NUESTROS APLAUSOS SON NUESTRAS ORACIONES





En este tiempo de dificultad y de prueba en el que nos hallamos inmersos, todos los días hacia las ocho de la tarde se escuchan aplausos, canciones, vítores de alegría y de ánimo. 

¿Hacia quién van dirigidos? Hacia todos los que sufren a causa de la pandemia. Hacia todos los enfermos y fallecidos por esta enfermedad. Hacia sus familiares. Hacia los médicos, enfermeros, cuerpos y fuerzas de seguridad del Estado. Hacia todos los que dan su vida para luchar contra la pandemia. 

Y yo me pregunto: ¿Saben nuestros vecinos que tan necesaria es la acción humana como la acción divina? ¿Saben que Cristo y su Madre también luchan con nosotros? ¿Saben que ellos también están acompañando a los enfermos y a sus familias? ¿Saben que ellos comprenden y comparten su sufrimiento? ¿Saben que, sin la ayuda de Dios, esta pandemia no acabará nunca? 

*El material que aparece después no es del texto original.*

(* ===== verification/Common.v ===== *)
(** * Small helpers shared by the kernel (kernel/common.h, kernel/common.c)

    Signed minimum and maximum and the bit searches of the frame allocator.
    [panic] and a failing [ASSERT] print their message and loop for ever:
    they are the result [Hang] of the prelude. *)
From S2P Require Import Prelude.

Module Common.

(** [panic(s)]: prints, then [while(1){}]. *)
Definition panic {A} (s : list Z) : res A := Hang s.

Definition max (a b : Z) : Z := if b <? a then a else b.
Definition min (a b : Z) : Z := if a <? b then a else b.

(** The two loops [while(i<8)]; [pat] is shifted left in each round. *)
Fixpoint first_set_bit_loop (fuel : nat) (byte i pat : Z) : Z :=
  match fuel with
  | O => -1
  | S fuel =>
      if i <? 8 then
        if negb (Z.land pat byte =? 0) then i
        else first_set_bit_loop fuel byte (i + 1) (Z.shiftl pat 1)
      else -1
  end.
Definition first_set_bit (byte : Z) : Z := first_set_bit_loop 9 byte 0 1.

Fixpoint first_clr_bit_loop (fuel : nat) (byte i pat : Z) : Z :=
  match fuel with
  | O => -1
  | S fuel =>
      if i <? 8 then
        if Z.land pat byte =? 0 then i
        else first_clr_bit_loop fuel byte (i + 1) (Z.shiftl pat 1)
      else -1
  end.
Definition first_clr_bit (byte : Z) : Z := first_clr_bit_loop 9 byte 0 1.

End Common.
Import Common.

(** ** Bits *)

Lemma land_pow2 x k : 0 <= k -> Z.land x (2 ^ k) = if Z.testbit x k then 2 ^ k else 0.
Proof.
  intros Hk. apply Z.bits_inj'. intros j Hj. rewrite Z.land_spec, Z.pow2_bits_eqb by done.
  destruct (Z.eqb_spec k j) as [->|Hne].
  - rewrite andb_true_r. destruct (Z.testbit x j); [|by rewrite Z.bits_0].
    by rewrite Z.pow2_bits_eqb, Z.eqb_refl.
  - rewrite andb_false_r. destruct (Z.testbit x k); [|by rewrite Z.bits_0].
    rewrite Z.pow2_bits_eqb by done. symmetry. by apply Z.eqb_neq.
Qed.

Lemma land_pow2_0 x k : 0 <= k -> (Z.land x (2 ^ k) =? 0) = negb (Z.testbit x k).
Proof.
  intros Hk. rewrite land_pow2 by done. destruct (Z.testbit x k); [|done].
  apply Z.eqb_neq. apply Z.pow_nonzero; lia.
Qed.

Lemma first_clr_bit_loop_spec fuel byte i :
  0 <= i <= 8 -> (8 - i < Z.of_nat fuel) ->
  let r := first_clr_bit_loop fuel byte i (2 ^ i) in
  (i <= r < 8 /\ Z.testbit byte r = false /\ forall j, i <= j < r -> Z.testbit byte j = true) \/
  (r = -1 /\ forall j, i <= j < 8 -> Z.testbit byte j = true).
Proof.
  revert i. induction fuel as [|fuel IH]; intros i Hi Hf; [lia|]. cbn zeta. simpl.
  destruct (Z.ltb_spec i 8); [|right; split; [done|lia]].
  rewrite Z.land_comm, land_pow2_0 by lia. destruct (Z.testbit byte i) eqn:E; simpl.
  - rewrite Z.shiftl_mul_pow2, <- Z.pow_add_r by lia.
    destruct (IH (i + 1)) as [(H1 & H2 & H3)|(H1 & H2)]; [lia|lia| |]; [left|right].
    + split_and!; [lia|lia|done|]. intros j Hj. destruct (decide (j = i)) as [->|]; [done|apply H3; lia].
    + split; [done|]. intros j Hj. destruct (decide (j = i)) as [->|]; [done|apply H2; lia].
  - left. split_and!; [lia|lia|done|lia].
Qed.

(** [first_clr_bit] finds the lowest clear bit of a byte that is not 0xFF. *)
Lemma first_clr_bit_spec byte :
  u8 byte -> byte <> 255 ->
  0 <= first_clr_bit byte < 8 /\ Z.testbit byte (first_clr_bit byte) = false /\
  forall j, 0 <= j < first_clr_bit byte -> Z.testbit byte j = true.
Proof.
  intros Hb Hne. unfold first_clr_bit.
  destruct (first_clr_bit_loop_spec 9 byte 0) as [H|[_ H]]; [lia|lia|exact H|].
  exfalso. apply Hne. apply Z.bits_inj'. intros j Hj.
  destruct (decide (j < 8)).
  - rewrite H by lia. change 255 with (Z.ones 8). by rewrite Z.ones_spec_low by lia.
  - change 255 with (Z.ones 8). rewrite Z.ones_spec_high by lia.
    apply Z.bits_above_log2; [lia|]. destruct (decide (byte = 0)) as [->|]; [simpl; lia|].
    apply Z.lt_le_trans with 8; [|lia]. apply Z.log2_lt_pow2; lia.
Qed.

Lemma first_set_bit_loop_spec fuel byte i :
  0 <= i <= 8 -> (8 - i < Z.of_nat fuel) ->
  let r := first_set_bit_loop fuel byte i (2 ^ i) in
  (i <= r < 8 /\ Z.testbit byte r = true /\ forall j, i <= j < r -> Z.testbit byte j = false) \/
  (r = -1 /\ forall j, i <= j < 8 -> Z.testbit byte j = false).
Proof.
  revert i. induction fuel as [|fuel IH]; intros i Hi Hf; [lia|]. cbn zeta. simpl.
  destruct (Z.ltb_spec i 8); [|right; split; [done|lia]].
  rewrite Z.land_comm, land_pow2_0 by lia. destruct (Z.testbit byte i) eqn:E; simpl.
  - left. split_and!; [lia|lia|done|lia].
  - rewrite Z.shiftl_mul_pow2, <- Z.pow_add_r by lia.
    destruct (IH (i + 1)) as [(H1 & H2 & H3)|(H1 & H2)]; [lia|lia| |]; [left|right].
    + split_and!; [lia|lia|done|]. intros j Hj. destruct (decide (j = i)) as [->|]; [done|apply H3; lia].
    + split; [done|]. intros j Hj. destruct (decide (j = i)) as [->|]; [done|apply H2; lia].
Qed.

¿Quién aplaude a todos los que dedican su vida a orar por nosotros y por el mundo entero? ¿Quién aplaude a nuestros sacerdotes, religiosos, monjas y demás almas consagradas? ¿Quién aplaude a los laicos y a todo aquel que, desde su casa, también reza incesantemente por los enfermos, por la humanidad y para que se extinga esta enfermedad? 

Al igual que todo el personal sanitario y las fuerzas de seguridad, toda esa gente invisible que aguarda y reza tampoco busca reconocimiento. Su granito de arena lo aportan desde el silencio de una oración, desde una misa celebrada en soledad, desde la intimidad de una habitación con la puerta cerrada, desde el sacrificio de un ayuno, desde el calor de un hogar. 

Esas personas han abierto su corazón a Cristo. Han comprendido que lo que Él nos está pidiendo en este momento es la paz de una oración y el esfuerzo de un ayuno como remedios para luchar contra la pandemia. 

Cristo llama a la puerta de cada una de nuestras casas esperando entrar, esperando acercarse a nosotros y que nosotros nos acerquemos a Él. Frente al caos provocado por la pandemia y al ruido de los aplausos de cada tarde, Él nos propone un tiempo de escucha, de silencio y de oración. Un tiempo de meditación. Un tiempo de reflexión y de unión de nuestra cruz con la Suya. Un tiempo para abrirnos más a Él. Un tiempo para santificarnos a nosotros mismos y al mundo. Un tiempo para abrazarnos a Él y dejar que sea Él quién nos salve. 

Esas personas que rezan, con su generoso silencio y dedicación a la oración también buscan ayudar a los enfermos, infundir aliento a unos agotados médicos, iluminar las mentes de nuestros desbordados políticos y aportar paciencia y tranquilidad a todo aquel que se encuentra agobiado por estar encerrado en su casa. 

Junto a los enfermos, a los médicos, al fin de la pandemia y a la larga lista de intenciones por las que hoy se nos ha encomendado orar, incluyamos en nuestros ruegos a todas esas personas anónimas a las que no se les escucha. A todas esas personas que mantienen el mundo en equilibrio y que ruegan unas por otras. A todos aquellos que piden para que, en este tiempo de aislamiento y soledad, el mundo aguarde en silencio y escuche la voz de Dios. A todos aquellos que piden incansables para que más almas descubran a Nuestro Señor y se unan a Él. 

Oremos por estas personas orantes, que también necesitan unas palabras de aliento para no desalentarse en la misión que desempeñan. Hagamos una acción de gracias todos los días para agradecerle a Dios por su perseverancia y por el bien espiritual que nos brinda su oración. Recemos los unos por los otros. Roguemos a Dios para que los otros puedan santificarse y, con ellos, también nosotros.